§ **What you will do**: Give the number of lines in the records below that include the word "left", and add nothing to it.

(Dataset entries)
◇ ◇ ◇ ◇ ◇

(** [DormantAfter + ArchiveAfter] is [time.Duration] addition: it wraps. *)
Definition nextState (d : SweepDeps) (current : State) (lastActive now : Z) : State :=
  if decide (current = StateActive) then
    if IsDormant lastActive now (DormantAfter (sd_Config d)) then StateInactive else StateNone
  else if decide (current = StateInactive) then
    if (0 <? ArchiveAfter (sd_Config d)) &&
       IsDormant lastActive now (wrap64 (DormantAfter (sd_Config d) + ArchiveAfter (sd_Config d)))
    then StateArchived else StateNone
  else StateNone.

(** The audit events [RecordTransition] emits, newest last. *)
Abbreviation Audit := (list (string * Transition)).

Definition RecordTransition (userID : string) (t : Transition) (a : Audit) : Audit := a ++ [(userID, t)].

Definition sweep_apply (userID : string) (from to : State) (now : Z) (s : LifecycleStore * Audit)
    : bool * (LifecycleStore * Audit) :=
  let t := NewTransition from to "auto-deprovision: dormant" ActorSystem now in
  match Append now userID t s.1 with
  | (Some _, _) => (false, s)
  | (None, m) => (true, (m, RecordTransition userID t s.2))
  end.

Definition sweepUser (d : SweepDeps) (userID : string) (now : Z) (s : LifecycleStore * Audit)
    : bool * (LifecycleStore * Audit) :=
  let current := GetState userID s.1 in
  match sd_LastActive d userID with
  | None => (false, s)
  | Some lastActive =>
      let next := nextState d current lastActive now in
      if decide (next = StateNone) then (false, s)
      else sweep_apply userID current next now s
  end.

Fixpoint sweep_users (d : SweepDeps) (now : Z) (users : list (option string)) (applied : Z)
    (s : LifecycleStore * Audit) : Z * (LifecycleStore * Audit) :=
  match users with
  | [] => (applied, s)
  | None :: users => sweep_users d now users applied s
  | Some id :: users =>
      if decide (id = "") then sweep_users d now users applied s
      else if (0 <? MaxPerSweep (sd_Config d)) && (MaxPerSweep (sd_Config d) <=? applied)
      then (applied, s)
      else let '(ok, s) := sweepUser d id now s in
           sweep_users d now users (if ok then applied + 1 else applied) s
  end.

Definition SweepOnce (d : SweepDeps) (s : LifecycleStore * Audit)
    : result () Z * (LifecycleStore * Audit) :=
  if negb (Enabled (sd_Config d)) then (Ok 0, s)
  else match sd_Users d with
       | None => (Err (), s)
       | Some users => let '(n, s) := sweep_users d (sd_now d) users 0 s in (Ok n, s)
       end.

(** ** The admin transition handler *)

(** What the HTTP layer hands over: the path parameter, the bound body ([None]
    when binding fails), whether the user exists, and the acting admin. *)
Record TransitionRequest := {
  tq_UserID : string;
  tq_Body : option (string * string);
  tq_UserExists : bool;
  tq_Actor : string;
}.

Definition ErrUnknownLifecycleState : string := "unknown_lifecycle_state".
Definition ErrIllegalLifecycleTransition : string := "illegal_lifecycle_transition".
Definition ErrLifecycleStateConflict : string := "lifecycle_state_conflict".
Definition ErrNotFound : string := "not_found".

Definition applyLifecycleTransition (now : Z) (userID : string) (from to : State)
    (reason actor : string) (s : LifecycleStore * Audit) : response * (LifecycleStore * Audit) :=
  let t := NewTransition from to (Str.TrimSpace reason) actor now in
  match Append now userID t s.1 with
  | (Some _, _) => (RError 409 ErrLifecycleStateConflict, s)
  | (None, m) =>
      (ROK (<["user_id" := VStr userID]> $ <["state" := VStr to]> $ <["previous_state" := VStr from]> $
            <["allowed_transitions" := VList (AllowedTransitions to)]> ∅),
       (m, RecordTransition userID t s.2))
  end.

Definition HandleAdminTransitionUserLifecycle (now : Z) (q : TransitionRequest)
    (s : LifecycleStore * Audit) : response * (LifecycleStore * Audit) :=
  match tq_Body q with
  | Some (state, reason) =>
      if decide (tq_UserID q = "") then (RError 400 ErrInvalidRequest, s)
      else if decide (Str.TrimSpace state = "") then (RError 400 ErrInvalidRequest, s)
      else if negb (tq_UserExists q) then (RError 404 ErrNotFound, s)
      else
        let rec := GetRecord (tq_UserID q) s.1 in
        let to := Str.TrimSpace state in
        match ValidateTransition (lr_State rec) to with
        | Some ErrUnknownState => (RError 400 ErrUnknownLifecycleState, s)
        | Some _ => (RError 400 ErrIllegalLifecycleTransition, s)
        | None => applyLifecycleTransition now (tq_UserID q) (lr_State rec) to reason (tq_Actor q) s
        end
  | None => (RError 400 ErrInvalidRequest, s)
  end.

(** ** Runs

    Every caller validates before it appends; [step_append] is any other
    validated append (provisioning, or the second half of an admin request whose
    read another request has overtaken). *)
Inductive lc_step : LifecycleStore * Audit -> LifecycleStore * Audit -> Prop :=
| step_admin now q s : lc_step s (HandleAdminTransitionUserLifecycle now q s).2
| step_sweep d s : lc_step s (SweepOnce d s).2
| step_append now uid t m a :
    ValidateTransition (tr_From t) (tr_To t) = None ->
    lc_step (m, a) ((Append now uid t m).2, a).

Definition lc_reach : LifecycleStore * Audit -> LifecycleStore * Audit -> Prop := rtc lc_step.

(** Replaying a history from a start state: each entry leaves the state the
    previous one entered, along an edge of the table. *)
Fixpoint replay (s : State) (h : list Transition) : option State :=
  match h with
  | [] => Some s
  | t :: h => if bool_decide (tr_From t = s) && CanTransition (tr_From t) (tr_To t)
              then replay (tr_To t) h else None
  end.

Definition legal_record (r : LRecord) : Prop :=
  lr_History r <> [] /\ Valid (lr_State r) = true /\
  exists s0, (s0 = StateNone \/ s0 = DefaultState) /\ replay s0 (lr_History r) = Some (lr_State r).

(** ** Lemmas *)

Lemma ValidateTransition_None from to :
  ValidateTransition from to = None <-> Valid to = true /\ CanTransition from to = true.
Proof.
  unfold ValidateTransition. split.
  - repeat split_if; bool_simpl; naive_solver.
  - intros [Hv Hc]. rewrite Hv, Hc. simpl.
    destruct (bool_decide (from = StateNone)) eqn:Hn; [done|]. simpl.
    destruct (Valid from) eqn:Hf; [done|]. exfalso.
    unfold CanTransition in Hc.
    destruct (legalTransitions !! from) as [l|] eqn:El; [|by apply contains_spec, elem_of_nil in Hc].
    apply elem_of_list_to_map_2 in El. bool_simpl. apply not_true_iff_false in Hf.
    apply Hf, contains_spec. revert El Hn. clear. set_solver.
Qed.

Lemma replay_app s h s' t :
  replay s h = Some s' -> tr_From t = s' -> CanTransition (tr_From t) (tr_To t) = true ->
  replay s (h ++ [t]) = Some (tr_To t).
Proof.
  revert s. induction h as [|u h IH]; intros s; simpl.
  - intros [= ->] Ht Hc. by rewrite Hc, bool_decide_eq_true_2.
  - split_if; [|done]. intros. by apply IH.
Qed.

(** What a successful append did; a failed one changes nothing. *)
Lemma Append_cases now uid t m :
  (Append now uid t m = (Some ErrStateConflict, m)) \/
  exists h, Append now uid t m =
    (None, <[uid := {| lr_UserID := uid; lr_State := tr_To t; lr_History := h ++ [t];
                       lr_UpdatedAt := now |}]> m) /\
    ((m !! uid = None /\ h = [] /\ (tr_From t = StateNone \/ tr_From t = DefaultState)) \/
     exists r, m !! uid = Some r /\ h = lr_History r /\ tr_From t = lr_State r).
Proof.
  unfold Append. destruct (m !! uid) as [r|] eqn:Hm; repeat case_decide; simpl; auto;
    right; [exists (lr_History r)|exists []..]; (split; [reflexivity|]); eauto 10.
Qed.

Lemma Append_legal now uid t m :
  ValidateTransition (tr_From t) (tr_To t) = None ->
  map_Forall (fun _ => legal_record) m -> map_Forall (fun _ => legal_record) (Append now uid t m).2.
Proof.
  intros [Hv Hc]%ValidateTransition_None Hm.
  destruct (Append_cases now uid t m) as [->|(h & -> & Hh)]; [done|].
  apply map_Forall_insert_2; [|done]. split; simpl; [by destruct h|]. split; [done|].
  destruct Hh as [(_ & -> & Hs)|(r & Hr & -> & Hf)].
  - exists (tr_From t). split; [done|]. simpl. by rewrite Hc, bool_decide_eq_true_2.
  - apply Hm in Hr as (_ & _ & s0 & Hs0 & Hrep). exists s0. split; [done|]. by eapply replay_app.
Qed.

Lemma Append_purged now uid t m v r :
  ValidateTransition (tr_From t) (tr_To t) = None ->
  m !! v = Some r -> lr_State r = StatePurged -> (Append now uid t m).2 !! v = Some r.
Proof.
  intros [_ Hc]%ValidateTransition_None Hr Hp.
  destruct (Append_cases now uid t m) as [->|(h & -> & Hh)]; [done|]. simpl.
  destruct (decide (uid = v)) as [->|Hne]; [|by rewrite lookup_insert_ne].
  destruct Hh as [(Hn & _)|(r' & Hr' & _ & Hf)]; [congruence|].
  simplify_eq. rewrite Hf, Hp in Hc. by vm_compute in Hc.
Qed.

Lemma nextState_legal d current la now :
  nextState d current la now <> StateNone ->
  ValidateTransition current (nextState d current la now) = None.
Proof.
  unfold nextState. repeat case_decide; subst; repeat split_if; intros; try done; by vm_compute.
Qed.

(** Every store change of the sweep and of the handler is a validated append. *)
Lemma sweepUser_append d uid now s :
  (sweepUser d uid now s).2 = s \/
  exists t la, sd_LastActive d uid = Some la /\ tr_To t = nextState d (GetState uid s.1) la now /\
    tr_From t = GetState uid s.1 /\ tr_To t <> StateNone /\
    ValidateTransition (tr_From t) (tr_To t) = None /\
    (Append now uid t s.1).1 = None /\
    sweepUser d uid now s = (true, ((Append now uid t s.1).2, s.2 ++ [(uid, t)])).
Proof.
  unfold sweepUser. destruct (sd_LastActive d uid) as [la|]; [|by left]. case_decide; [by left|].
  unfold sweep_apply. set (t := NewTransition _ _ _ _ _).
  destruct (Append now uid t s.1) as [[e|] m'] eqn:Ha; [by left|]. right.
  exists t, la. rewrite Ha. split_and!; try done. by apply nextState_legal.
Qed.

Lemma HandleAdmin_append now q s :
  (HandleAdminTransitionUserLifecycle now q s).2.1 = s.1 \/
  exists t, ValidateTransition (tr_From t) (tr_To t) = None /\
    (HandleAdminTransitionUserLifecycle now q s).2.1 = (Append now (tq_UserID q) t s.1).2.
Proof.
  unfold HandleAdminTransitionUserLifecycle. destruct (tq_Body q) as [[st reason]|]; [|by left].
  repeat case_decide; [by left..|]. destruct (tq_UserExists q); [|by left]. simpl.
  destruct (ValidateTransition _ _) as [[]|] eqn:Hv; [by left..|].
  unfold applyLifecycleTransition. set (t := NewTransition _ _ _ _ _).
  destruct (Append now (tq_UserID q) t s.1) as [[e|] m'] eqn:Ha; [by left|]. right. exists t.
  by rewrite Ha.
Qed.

◇ ◇ ◇ ◇ ◇

§ **Exercise result**: 6